Characterization and identification of isomeric flavonoid O-diglycosides from genus Citrus in negative electrospray ionization by ion trap mass spectrometry and time-of-flight mass spectrometry.

Flavonoid O-diglycosides are important bioactive compounds from genus Citrus. They often occur as isomers, which makes the structural elucidation difficult. In the present study, the fragmentation behavior of six flavonoid O-diglycosides from genus Citrus was investigated using ion trap mass spectrometry in negative electrospray ionization (ESI) with loop injection. For the flavonoid O-rutinosides, [M-H-308]- ion was typically observed in the MS2 spectrum, suggesting the loss of a rutinose.

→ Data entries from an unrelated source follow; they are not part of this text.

(** * House price prediction service (app.py): model and properties

    The service is a Flask application around a scikit-learn pipeline.
    This development embeds the Python module [app.py] function by
    function:

    - Python floats are IEEE 754 binary64 values, taken from the
      Standard Library's executable specification [SpecFloat];
    - the request body is a JSON value as [json.loads] builds it;
    - the handlers run in a small monad with early [return] and
      exceptions, closed by the [try]/[except] clauses of the source;
    - module globals, the working directory, the numpy generator and the
      standard output are fields of an explicit process state;
    - numpy, scikit-learn, joblib and the float rounding and formatting
      of the interpreter are interfaces (records of operations): the
      source only calls them;
    - a Python str is held as its UTF-8 bytes; [float] and [repr] are
      written out for ASCII text and taken from the interface for text
      with other characters, where they follow the interpreter's Unicode
      tables. *)

From Stdlib Require Import ZArith String Ascii List Bool Lia.
From Stdlib Require Import Floats.SpecFloat.
From stdpp Require Import gmap strings pretty.
Import ListNotations.

#[local] Set Warnings "-register-all".
#[local] Open Scope string_scope.
#[local] Open Scope Z_scope.

(** ** Binary64 floats *)

Module Float64.

Definition float := spec_float.

Definition prec : Z := 53.
Definition emax : Z := 1024.

Definition nan : float := S754_nan.
Definition inf (neg : bool) : float := S754_infinity neg.

Definition add : float -> float -> float := SFadd prec emax.
Definition sub : float -> float -> float := SFsub prec emax.
Definition mul : float -> float -> float := SFmul prec emax.
Definition div : float -> float -> float := SFdiv prec emax.

(** [x < y], [x <= y], [x > y] of Python floats: false as soon as one
    side is NaN. *)
Definition ltb : float -> float -> bool := SFltb.
Definition leb : float -> float -> bool := SFleb.
Definition gtb (x y : float) : bool := ltb y x.

Definition is_nan (x : float) : bool :=
  match x with S754_nan => true | _ => false end.

Definition is_finite (x : float) : bool :=
  match x with S754_zero _ | S754_finite _ _ _ => true | _ => false end.

(** The float nearest to an integer (ties to even); an infinity when the
    integer is beyond the largest float. *)
Definition of_Z (z : Z) : float := binary_normalize prec emax z 0 false.

(** The float nearest to [(-1)^neg * m * 10^e], as [strtod] computes it
    from a decimal literal. *)
Definition of_decimal (neg : bool) (m : Z) (e : Z) : float :=
  match m with
  | Zpos p =>
      if 0 <=? e then binary_round prec emax neg (Z.to_pos (Zpos p * 10 ^ e)) 0
      else
        let '(q, e', l) :=
          SFdiv_core_binary prec emax (Zpos p) 0 (10 ^ (- e)) 0 in
        binary_round_aux prec emax neg q e' l
  | _ => S754_zero neg
  end.

Definition bounded_float (x : float) : bool := valid_binary prec emax x.

End Float64.

Import Float64.


(** ** Python values and exceptions *)

(** A JSON value as [json.loads] returns it: [None], [bool], [int], [float],
    [str], [list], [dict] with string keys. *)
Inductive json : Type :=
| JNull
| JBool (b : bool)
| JInt (z : Z)
| JFloat (f : float)
| JStr (s : string)
| JArr (l : list json)
| JObj (m : gmap string json).

(** Exception classes, up to what [except ValueError] can tell apart:
    [ValueErrorSubclass] stands for any class derived from [ValueError],
    [OtherException] for any class that is not. *)
Inductive exn_class : Type :=
| ValueError
| ValueErrorSubclass (name : string)
| TypeError
| OverflowError
| AttributeError
| IndexError
| HTTPException
| OtherException (name : string).

Record exn : Type := mk_exn { exn_type : exn_class; exn_str : string }.

(** [isinstance(e, ValueError)] *)
Definition is_ValueError (e : exn) : bool :=
  match exn_type e with
  | ValueError | ValueErrorSubclass _ => true
  | _ => false
  end.

(** ** The libraries the module calls *)

(** What a module global can hold: [None], a fitted [StandardScaler] or a
    fitted [LinearRegression]. *)
Inductive pyobj (S M : Type) : Type :=
| PyNone
| Scaler (s : S)
| Model (m : M).

Arguments PyNone {S M}.
Arguments Scaler {S M} s.
Arguments Model {S M} m.

Abbreviation vector := (list float).
Abbreviation matrix := (list (list float)).

(** numpy's global generator, scikit-learn's estimators, joblib's
    serialization and the interpreter's float rounding and formatting. *)
Record libs : Type := {
  (* numpy.random: each draw reads and advances the generator *)
  rng_t : Type;
  np_seed : Z -> rng_t;
  np_randint : Z -> Z -> nat -> rng_t -> list Z * rng_t;
  np_rand : nat -> rng_t -> vector * rng_t;
  np_choice : vector -> nat -> rng_t -> vector * rng_t;
  np_normal : float -> float -> nat -> rng_t -> vector * rng_t;
  (* sklearn *)
  scaler_t : Type;
  model_t : Type;
  train_test_split :
    matrix -> vector -> float -> Z -> matrix * matrix * vector * vector;
  fit_transform : matrix -> scaler_t * matrix;
  transform : scaler_t -> matrix -> exn + matrix;
  fit : matrix -> vector -> model_t;
  predict : model_t -> matrix -> exn + vector;
  mean_squared_error : vector -> vector -> float;
  r2_score : vector -> vector -> float;
  (* joblib: the content of an artifact file is opaque *)
  file_t : Type;
  joblib_dump : pyobj scaler_t model_t -> file_t;
  joblib_load : file_t -> exn + pyobj scaler_t model_t;
  (* round(x, ndigits) and format(x, spec) on floats *)
  round_float : float -> Z -> float;
  format_float : string -> float -> string;
  (* float(s) and repr(s) on a str with characters beyond ASCII, where
     they depend on the interpreter's Unicode tables; None is ValueError *)
  float_of_unicode : string -> option float;
  repr_of_unicode : string -> string
}.

(** A Python number that is an [int] or a [float]. *)
Inductive pynum : Type :=
| PInt (z : Z)
| PFloat (f : float).

Definition json_of_pynum (n : pynum) : json :=
  match n with
  | PInt z => JInt z
  | PFloat f => JFloat f
  end.

(** ** [float(x)] *)

Module PyFloat.

Definition code (c : ascii) : Z := Z.of_N (N_of_ascii c).

Definition is_digit (c : ascii) : bool := (48 <=? code c) && (code c <=? 57).
Definition digit_val (c : ascii) : Z := code c - 48.

(** [Py_ISSPACE]: the white space [float] strips around the literal, that
    is tab, line feed, vertical tab, form feed, carriage return, space. *)
Definition is_space (c : ascii) : bool :=
  ((9 <=? code c) && (code c <=? 13)) || (code c =? 32).

Definition lower (c : ascii) : ascii :=
  if (65 <=? code c) && (code c <=? 90)
  then ascii_of_N (N_of_ascii c + 32) else c.

Fixpoint lstrip (l : list ascii) : list ascii :=
  match l with
  | c :: r => if is_space c then lstrip r else l
  | [] => []
  end.

Definition strip (l : list ascii) : list ascii :=
  rev (lstrip (rev (lstrip l))).

(** Digits accumulated so far: their value and their number. *)
Record digits := mk_digits { dvalue : Z; dcount : Z }.
(** * JPLT backend: caches, circuit breakers, batching and variant lookup

    A shallow embedding of the resilience core of the Japanese analyzer
    backend:
      - [backend/enhanced-cache.js]    (EnhancedLRUCache, MultiLevelCache)
      - [backend/request-optimizer.js] (RequestOptimizer, BatchProcessor)
      - [backend/enhanced_server.js]   (generateComprehensiveVariants,
                                        getDefinitionAdvanced,
                                        buildDefinitionFromEntry,
                                        the fallback tokenizer)
      - [backend/build-database.js]    (the sense rows)
      - [backend/performance-monitor.js], [backend/performance-api.js]

    Conventions.
      - A JavaScript string is its sequence of UTF-16 code units
        ([jsstring]); [length], [slice], [endsWith] count code units, as
        JavaScript does.
      - [Date.now()] is an explicit argument [now : Z] (milliseconds) of
        every operation that reads the clock; one reading per operation.
      - JavaScript numbers that are counters, sizes or timestamps are
        integers far below 2^53, where double arithmetic is exact: they
        are [Z]. The ratios the stores compute from them ([hitRate],
        [fillRate], the target size of [optimize]) are IEEE 754 binary64
        numbers with the operations of [SpecFloat] ([Double]). Measured
        durations (the [performance.now()] differences fed to [get], the
        request durations of the monitor) and their averages are
        rationals [Q].
      - A promise is known by what settles it. A function that awaits
        runs up to its [await] when it is called; the rest runs as an
        event of its own when the awaited promise settles.
      - A JavaScript [Map] iterates in insertion order and the eviction
        loop depends on that order, so a [Map] whose iteration the code
        relies on is an insertion-ordered association list ([JsMap]);
        maps that are only looked up are [gmap]s.
      - [console.log] calls and the forwarding of hits and misses to the
        external performance monitor leave the modelled state untouched
        and are omitted. *)

From Stdlib Require Import ZArith QArith Qround Lia Lqa List String Ascii.
From Stdlib Require Import DecimalString.
From Stdlib Require Floats.SpecFloat.
From stdpp Require Import base decidable option list gmap strings.

Local Open Scope Z_scope.

(* ===================================================================== *)
(** * JavaScript strings                                                   *)
(* ===================================================================== *)

(** A string value: its UTF-16 code units. *)
Definition jsstring : Type := list N.

Module Utf.
(** Literals of the source are written as UTF-8 text and decoded to
    code units; characters beyond the basic plane become a surrogate
    pair, as in a JavaScript string. *)

Definition byte_of (a : ascii) : N := N_of_ascii a.

Fixpoint bytes (s : string) : list N :=
  match s with
  | EmptyString => []
  | String a s' => byte_of a :: bytes s'
  end.

Definition units_of_code_point (cp : N) : list N :=
  if (cp <? 65536)%N then [cp]
  else let c := (cp - 65536)%N in
       [(55296 + c / 1024)%N; (56320 + c mod 1024)%N].

Definition cont (b : N) : N := (b mod 64)%N.

Fixpoint decode (fuel : nat) (bs : list N) : list N :=
  match fuel with
  | O => []
  | S fuel' =>
    match bs with
    | [] => []
    | b0 :: r0 =>
      if (b0 <? 128)%N then b0 :: decode fuel' r0
      else if (b0 <? 224)%N then
        match r0 with
        | b1 :: r1 => ((b0 mod 32) * 64 + cont b1)%N :: decode fuel' r1
        | _ => [65533%N]
        end
      else if (b0 <? 240)%N then
        match r0 with
        | b1 :: b2 :: r2 =>
          ((b0 mod 16) * 4096 + cont b1 * 64 + cont b2)%N :: decode fuel' r2
        | _ => [65533%N]
        end
      else
        match r0 with
        | b1 :: b2 :: b3 :: r3 =>
          units_of_code_point
            ((b0 mod 8) * 262144 + cont b1 * 4096 + cont b2 * 64 + cont b3)%N
            ++ decode fuel' r3
        | _ => [65533%N]
        end
    end
  end.

Definition js (s : string) : jsstring :=
  let bs := bytes s in decode (List.length bs) bs.
End Utf.

Abbreviation js := Utf.js.

Module Str.
(** The [String.prototype] methods the backend uses. *)

Definition length (s : jsstring) : Z := Z.of_nat (List.length s).

Fixpoint startsWith_aux (p s : jsstring) : bool :=
  match p, s with
  | [], _ => true
  | _ :: _, [] => false
  | c :: p', d :: s' => bool_decide (c = d) && startsWith_aux p' s'
  end.

(** [s.startsWith(p)] *)
Definition startsWith (s p : jsstring) : bool := startsWith_aux p s.

(** [s.endsWith(p)] *)
Definition endsWith (s p : jsstring) : bool :=
  startsWith_aux (rev p) (rev s).

(** [s.slice(0, -n)] for a positive literal [n]: drop the last [n]
    code units (the empty string when [s] is not longer than [n]). *)
Definition dropLast (n : nat) (s : jsstring) : jsstring :=
  take (List.length s - n)%nat s.

(** [s.slice(n)] for a non-negative literal [n]. *)
Definition sliceFrom (n : nat) (s : jsstring) : jsstring := drop n s.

The fragmentation patterns of flavonoid O-neohesperidosides were more complicated in comparison with their rutinoside analogues. A major difference was found in the [M-H-120]- ion in the MS2 spectrum, which was a common feature of all the flavonoid O-neohesperidosides. The previous literature for naringin located the loss of 120Da to the glycan part, whereas the present study for naringin had shown that the [M-H-120]- ion was produced by a retro-Diels-Alder reaction in ring C, and this fragmentation pattern was confirmed by the accurate mass measurement using an orthogonal time-of-flight mass spectrometer. Combined with high performance liquid chromatography (HPLC) and diode array detection (DAD), the established approach to the structural identification of flavonoid O-diglycosides by ion trap mass spectrometry was applied to the analysis of extracts of two Chinese medicines derived from genus Citrus, namely Fructus aurantii and F. aurantii immaturus. According to the HPLC retention behavior, the diagnostic UV spectra and the molecular structural information provided by multistage mass spectrometry (MS(n)) spectra, 13 flavonoid O-glycosides in F. aurantii and 12 flavonoid O-glycosides in F. a. immaturus were identified rapidly.